> **WORK INSTRUCTION**
The entries below contain a line with "- intros r s4" and a line with "intros r s4 (H4". Retype exactly everything from the first down to the second, both included, and nothing else.

> **MATERIAL PROVIDED**

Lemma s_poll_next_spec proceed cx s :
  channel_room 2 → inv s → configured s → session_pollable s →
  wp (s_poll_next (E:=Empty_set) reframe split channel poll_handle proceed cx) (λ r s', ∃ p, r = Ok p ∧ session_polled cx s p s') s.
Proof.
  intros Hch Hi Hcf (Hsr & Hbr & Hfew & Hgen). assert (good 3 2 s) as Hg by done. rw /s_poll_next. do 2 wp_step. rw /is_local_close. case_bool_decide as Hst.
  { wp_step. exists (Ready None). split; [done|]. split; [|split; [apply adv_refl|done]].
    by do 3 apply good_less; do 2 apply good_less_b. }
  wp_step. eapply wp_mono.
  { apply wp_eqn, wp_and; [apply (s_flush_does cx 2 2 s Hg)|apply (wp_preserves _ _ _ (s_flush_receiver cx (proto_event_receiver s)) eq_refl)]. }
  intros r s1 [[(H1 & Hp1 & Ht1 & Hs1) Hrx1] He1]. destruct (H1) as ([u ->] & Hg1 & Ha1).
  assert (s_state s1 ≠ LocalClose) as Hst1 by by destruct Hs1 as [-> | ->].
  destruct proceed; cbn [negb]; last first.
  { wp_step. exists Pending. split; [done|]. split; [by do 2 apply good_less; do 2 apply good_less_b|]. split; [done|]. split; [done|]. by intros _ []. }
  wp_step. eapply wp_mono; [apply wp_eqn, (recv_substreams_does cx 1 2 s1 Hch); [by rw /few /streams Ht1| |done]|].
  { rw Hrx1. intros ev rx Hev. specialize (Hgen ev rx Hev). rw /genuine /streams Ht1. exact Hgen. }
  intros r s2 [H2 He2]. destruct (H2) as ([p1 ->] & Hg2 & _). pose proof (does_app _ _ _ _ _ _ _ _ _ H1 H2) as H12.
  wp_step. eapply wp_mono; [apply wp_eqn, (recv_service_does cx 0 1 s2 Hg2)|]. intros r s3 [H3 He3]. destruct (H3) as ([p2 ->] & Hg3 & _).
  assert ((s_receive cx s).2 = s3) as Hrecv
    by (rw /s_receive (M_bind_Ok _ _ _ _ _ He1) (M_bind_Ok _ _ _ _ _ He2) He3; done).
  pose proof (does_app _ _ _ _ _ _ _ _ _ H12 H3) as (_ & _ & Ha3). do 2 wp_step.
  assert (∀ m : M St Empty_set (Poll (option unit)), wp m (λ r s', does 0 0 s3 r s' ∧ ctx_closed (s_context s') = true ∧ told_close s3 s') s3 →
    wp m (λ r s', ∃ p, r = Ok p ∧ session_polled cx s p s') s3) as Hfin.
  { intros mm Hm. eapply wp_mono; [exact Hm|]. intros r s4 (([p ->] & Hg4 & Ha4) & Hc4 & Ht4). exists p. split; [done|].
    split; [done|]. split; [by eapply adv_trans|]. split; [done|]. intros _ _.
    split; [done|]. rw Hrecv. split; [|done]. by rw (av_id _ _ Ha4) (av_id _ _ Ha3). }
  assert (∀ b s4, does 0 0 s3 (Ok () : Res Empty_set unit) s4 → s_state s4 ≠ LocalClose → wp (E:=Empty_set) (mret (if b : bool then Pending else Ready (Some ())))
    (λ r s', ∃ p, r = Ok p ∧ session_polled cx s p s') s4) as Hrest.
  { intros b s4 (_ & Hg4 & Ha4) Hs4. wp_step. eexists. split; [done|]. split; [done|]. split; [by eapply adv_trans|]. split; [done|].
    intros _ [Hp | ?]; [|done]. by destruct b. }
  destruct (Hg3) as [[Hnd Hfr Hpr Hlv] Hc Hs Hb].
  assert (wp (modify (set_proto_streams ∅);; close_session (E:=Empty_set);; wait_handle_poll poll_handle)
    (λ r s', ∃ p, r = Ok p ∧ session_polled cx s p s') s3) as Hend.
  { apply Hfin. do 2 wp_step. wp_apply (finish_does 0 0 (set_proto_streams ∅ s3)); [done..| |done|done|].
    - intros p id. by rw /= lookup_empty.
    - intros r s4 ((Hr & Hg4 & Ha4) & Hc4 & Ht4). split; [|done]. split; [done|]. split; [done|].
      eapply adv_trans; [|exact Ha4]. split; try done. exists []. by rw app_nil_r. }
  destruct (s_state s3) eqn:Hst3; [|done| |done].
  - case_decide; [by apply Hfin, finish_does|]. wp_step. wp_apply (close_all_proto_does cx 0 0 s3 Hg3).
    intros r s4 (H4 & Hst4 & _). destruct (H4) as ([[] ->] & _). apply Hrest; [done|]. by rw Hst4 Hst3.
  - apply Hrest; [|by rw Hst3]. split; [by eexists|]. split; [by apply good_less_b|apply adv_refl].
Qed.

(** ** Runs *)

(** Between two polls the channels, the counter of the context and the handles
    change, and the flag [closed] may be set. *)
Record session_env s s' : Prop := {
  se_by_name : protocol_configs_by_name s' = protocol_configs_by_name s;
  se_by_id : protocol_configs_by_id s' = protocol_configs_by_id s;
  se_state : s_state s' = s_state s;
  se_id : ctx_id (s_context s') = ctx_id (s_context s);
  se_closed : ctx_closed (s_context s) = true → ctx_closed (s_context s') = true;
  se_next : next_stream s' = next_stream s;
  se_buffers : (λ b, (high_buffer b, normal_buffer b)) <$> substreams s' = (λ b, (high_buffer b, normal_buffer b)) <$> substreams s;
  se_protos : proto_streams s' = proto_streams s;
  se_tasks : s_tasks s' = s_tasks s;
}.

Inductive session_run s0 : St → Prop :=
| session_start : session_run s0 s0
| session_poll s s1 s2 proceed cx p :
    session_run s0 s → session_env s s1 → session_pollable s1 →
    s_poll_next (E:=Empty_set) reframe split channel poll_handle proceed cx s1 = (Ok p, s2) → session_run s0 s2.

> **WRITTEN ANSWER**
    - intros r s4 ((Hr & Hg4 & Ha4) & Hc4 & Ht4). split; [|done]. split; [done|]. split; [done|].
      eapply adv_trans; [|exact Ha4]. split; try done. exists []. by rw app_nil_r. }
  destruct (s_state s3) eqn:Hst3; [|done| |done].
  - case_decide; [by apply Hfin, finish_does|]. wp_step. wp_apply (close_all_proto_does cx 0 0 s3 Hg3).
    intros r s4 (H4 & Hst4 & _). destruct (H4) as ([[] ->] & _). apply Hrest; [done|]. by rw Hst4 Hst3.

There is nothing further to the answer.